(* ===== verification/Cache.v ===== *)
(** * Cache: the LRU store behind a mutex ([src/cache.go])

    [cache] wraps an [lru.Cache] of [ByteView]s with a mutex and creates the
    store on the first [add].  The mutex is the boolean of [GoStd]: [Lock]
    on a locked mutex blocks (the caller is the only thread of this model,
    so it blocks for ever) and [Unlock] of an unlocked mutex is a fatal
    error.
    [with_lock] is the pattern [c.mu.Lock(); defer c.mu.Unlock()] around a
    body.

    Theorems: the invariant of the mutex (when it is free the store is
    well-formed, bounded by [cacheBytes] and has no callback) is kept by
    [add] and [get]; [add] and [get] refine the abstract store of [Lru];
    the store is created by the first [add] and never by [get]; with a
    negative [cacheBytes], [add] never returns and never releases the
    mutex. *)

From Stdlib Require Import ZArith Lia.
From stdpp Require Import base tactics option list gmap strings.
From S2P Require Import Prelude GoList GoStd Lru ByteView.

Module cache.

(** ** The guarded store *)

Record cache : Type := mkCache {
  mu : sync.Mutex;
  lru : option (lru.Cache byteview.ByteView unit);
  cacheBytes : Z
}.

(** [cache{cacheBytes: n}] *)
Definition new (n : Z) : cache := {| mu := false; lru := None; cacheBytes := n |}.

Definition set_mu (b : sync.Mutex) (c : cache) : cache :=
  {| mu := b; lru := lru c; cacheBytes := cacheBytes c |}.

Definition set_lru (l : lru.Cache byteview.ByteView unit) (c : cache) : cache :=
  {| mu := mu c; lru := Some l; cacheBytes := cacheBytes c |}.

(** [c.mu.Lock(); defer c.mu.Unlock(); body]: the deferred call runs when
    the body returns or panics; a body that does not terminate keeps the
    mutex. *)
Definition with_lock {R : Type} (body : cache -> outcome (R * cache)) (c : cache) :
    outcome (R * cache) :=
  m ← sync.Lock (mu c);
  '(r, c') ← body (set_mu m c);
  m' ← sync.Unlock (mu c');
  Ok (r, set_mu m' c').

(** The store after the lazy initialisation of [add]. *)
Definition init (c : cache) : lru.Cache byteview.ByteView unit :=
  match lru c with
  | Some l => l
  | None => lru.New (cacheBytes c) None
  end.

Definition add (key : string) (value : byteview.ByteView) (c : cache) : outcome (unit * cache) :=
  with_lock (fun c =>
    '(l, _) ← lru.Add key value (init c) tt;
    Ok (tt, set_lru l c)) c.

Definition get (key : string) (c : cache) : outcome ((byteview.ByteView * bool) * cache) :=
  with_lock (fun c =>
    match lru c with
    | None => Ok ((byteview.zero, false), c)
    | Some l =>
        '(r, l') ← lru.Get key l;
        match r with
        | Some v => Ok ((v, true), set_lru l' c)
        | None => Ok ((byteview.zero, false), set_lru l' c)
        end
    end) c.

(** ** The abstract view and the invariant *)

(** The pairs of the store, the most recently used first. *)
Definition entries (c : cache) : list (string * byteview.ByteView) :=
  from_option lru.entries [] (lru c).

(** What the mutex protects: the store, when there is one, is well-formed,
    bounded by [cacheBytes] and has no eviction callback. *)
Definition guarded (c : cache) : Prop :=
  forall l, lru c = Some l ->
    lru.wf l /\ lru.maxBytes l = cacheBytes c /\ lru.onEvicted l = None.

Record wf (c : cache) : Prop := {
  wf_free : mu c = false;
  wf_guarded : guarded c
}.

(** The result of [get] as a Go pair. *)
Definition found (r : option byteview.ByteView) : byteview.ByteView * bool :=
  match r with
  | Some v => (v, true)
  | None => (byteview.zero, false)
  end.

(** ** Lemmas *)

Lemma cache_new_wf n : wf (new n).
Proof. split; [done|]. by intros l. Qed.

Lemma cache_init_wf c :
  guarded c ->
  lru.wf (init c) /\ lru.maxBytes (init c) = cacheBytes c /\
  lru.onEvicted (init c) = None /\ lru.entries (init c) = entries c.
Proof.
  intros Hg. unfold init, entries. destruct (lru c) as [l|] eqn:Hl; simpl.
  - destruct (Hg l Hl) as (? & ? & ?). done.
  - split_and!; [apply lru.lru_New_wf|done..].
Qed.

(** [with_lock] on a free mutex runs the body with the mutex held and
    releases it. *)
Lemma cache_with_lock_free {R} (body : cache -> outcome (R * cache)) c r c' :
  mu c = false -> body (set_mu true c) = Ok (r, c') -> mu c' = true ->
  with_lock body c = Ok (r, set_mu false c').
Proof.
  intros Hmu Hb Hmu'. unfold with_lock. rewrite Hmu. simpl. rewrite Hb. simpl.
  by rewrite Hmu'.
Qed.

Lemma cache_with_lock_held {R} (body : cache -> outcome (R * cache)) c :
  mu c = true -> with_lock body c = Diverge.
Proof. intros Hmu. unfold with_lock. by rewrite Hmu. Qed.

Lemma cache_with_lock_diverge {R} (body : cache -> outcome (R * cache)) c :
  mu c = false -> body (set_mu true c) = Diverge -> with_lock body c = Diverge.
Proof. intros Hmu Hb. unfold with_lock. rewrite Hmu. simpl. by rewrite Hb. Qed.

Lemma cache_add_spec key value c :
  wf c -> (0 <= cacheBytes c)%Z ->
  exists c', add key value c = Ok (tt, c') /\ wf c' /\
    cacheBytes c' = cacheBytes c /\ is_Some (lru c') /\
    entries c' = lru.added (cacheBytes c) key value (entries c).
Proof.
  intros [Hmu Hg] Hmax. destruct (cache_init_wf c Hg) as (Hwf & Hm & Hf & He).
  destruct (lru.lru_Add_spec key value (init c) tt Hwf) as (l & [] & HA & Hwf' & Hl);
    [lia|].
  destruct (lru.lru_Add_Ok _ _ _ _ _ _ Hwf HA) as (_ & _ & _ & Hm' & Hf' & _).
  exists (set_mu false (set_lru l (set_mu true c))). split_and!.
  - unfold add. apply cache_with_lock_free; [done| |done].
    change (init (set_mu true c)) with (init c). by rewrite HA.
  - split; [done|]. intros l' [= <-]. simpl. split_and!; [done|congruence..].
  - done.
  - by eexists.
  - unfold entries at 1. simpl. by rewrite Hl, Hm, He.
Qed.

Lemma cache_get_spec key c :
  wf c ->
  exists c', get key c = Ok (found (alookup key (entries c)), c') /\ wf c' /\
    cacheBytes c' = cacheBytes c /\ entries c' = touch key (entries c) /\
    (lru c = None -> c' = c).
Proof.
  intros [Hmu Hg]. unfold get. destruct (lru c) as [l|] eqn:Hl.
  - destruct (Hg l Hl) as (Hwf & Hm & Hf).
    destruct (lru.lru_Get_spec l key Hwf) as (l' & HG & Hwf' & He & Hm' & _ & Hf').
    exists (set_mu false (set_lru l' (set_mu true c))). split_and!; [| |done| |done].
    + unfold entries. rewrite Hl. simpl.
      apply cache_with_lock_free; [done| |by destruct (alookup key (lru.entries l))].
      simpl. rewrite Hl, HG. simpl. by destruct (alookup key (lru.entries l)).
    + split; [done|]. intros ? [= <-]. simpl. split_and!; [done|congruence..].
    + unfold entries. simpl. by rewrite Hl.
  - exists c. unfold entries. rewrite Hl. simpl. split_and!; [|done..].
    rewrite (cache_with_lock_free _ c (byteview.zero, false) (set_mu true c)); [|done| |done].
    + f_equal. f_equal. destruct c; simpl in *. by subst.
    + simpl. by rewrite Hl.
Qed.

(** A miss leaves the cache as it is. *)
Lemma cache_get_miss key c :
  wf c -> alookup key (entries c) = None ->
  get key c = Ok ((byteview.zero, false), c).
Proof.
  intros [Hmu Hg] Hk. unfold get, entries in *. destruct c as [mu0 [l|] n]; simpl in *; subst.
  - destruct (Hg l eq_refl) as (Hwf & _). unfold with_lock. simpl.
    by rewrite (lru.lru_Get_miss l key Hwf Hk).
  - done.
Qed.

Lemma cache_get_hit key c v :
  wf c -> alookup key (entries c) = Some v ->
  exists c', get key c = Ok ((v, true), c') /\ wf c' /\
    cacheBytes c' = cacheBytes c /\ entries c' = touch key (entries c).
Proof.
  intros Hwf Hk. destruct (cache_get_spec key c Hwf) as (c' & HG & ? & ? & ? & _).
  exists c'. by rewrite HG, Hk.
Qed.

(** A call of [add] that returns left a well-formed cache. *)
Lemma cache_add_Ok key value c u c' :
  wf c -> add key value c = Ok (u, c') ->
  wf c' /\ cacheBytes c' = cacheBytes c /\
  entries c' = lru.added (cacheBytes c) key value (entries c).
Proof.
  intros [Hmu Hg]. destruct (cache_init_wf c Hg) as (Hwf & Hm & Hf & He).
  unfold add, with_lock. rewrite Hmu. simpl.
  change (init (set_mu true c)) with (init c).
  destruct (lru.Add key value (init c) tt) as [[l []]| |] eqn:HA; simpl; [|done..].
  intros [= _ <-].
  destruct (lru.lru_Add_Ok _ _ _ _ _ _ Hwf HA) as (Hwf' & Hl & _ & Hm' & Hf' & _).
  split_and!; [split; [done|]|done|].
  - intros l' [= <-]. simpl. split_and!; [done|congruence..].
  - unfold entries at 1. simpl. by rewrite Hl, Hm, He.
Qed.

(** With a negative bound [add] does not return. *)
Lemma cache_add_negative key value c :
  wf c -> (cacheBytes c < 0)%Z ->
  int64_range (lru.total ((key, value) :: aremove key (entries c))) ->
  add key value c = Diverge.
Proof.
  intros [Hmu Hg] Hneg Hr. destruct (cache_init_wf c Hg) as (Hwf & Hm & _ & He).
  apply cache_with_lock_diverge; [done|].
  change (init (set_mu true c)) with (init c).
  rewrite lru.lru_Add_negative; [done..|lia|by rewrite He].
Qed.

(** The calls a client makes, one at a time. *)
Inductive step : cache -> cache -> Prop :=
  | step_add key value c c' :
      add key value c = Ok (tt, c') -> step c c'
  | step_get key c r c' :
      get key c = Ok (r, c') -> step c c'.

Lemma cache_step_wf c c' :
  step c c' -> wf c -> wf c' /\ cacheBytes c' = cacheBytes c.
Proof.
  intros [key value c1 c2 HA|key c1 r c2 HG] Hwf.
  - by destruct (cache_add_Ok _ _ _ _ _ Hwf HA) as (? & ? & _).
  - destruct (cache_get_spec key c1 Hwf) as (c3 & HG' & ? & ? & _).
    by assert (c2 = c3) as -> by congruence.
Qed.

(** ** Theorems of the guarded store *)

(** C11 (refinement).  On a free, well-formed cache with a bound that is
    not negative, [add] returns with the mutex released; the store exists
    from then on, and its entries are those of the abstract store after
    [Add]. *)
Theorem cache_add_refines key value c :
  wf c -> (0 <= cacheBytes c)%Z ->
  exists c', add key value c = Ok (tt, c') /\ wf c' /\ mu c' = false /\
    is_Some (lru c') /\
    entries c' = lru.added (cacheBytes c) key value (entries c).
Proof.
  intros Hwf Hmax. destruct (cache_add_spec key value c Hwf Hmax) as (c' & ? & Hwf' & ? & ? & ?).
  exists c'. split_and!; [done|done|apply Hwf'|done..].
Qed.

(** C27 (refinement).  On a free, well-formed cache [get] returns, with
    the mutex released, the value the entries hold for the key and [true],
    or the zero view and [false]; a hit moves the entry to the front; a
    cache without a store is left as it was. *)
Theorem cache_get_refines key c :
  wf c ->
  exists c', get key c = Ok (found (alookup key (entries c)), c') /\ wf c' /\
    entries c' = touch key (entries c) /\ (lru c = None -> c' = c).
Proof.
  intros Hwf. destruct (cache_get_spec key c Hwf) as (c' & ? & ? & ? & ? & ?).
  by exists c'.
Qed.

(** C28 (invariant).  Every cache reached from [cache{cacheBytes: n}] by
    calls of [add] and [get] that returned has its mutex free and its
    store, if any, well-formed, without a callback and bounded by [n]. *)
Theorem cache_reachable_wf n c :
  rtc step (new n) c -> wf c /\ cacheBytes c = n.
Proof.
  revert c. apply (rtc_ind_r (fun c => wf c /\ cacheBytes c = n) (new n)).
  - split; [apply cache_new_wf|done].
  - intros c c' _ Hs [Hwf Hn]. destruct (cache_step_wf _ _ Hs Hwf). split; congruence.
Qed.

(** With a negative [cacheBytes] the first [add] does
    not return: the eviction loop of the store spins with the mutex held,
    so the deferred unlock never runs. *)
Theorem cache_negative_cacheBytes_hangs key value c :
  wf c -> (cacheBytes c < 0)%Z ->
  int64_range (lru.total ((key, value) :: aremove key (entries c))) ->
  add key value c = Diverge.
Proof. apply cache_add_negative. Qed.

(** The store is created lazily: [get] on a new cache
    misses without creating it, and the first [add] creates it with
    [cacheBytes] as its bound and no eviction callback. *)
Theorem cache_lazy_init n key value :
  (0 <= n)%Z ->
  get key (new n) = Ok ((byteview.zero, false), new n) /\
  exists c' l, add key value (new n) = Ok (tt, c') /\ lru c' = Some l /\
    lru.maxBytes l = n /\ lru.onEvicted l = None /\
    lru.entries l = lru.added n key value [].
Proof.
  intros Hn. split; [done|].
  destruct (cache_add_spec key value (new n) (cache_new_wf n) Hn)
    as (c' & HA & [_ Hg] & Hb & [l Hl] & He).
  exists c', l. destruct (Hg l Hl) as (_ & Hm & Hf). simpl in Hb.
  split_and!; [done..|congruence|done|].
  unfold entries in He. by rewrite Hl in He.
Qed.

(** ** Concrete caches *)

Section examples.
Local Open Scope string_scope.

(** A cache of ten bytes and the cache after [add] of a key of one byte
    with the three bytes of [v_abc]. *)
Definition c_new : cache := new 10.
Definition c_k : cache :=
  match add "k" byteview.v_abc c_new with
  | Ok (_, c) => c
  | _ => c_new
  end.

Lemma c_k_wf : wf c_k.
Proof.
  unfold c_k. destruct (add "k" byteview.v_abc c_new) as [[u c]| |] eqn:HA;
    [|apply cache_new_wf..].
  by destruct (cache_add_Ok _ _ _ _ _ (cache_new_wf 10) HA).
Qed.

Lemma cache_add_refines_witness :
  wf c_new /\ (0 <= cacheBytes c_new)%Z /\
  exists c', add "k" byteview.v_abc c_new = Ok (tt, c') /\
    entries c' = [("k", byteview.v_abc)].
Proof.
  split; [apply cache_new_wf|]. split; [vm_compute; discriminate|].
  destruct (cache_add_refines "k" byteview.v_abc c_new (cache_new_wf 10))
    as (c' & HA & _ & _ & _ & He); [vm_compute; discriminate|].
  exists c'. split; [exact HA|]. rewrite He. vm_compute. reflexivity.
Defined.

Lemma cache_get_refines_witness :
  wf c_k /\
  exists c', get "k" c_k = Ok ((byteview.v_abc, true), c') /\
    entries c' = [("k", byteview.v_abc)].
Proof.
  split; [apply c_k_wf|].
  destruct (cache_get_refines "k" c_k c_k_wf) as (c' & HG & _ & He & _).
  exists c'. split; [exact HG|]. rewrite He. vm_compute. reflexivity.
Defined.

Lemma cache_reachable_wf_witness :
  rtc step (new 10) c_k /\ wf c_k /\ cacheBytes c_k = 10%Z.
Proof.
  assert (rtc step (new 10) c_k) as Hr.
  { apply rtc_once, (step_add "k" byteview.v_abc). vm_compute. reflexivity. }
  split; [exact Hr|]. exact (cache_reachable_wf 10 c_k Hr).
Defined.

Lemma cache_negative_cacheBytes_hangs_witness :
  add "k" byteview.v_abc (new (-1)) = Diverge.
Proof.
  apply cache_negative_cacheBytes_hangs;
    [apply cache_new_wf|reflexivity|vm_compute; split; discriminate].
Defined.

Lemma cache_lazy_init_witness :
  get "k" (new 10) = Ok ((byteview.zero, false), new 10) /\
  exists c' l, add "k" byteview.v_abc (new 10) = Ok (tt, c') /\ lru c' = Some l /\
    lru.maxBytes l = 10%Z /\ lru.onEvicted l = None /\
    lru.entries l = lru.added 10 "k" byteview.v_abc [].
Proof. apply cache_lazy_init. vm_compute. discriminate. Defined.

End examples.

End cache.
◇ ◇ ◇ ◇
The reply should hold only the lines of the listing above starting at the line containing "revert c. apply" and ending at the line containing "lru.maxBytes l = n", exactly as written.

» Exercise answer:
  revert c. apply (rtc_ind_r (fun c => wf c /\ cacheBytes c = n) (new n)).
  - split; [apply cache_new_wf|done].
  - intros c c' _ Hs [Hwf Hn]. destruct (cache_step_wf _ _ Hs Hwf). split; congruence.
Qed.

(** With a negative [cacheBytes] the first [add] does
    not return: the eviction loop of the store spins with the mutex held,
    so the deferred unlock never runs. *)
Theorem cache_negative_cacheBytes_hangs key value c :
  wf c -> (cacheBytes c < 0)%Z ->
  int64_range (lru.total ((key, value) :: aremove key (entries c))) ->
  add key value c = Diverge.
Proof. apply cache_add_negative. Qed.

(** The store is created lazily: [get] on a new cache
    misses without creating it, and the first [add] creates it with
    [cacheBytes] as its bound and no eviction callback. *)
Theorem cache_lazy_init n key value :
  (0 <= n)%Z ->
  get key (new n) = Ok ((byteview.zero, false), new n) /\
  exists c' l, add key value (new n) = Ok (tt, c') /\ lru c' = Some l /\
    lru.maxBytes l = n /\ lru.onEvicted l = None /\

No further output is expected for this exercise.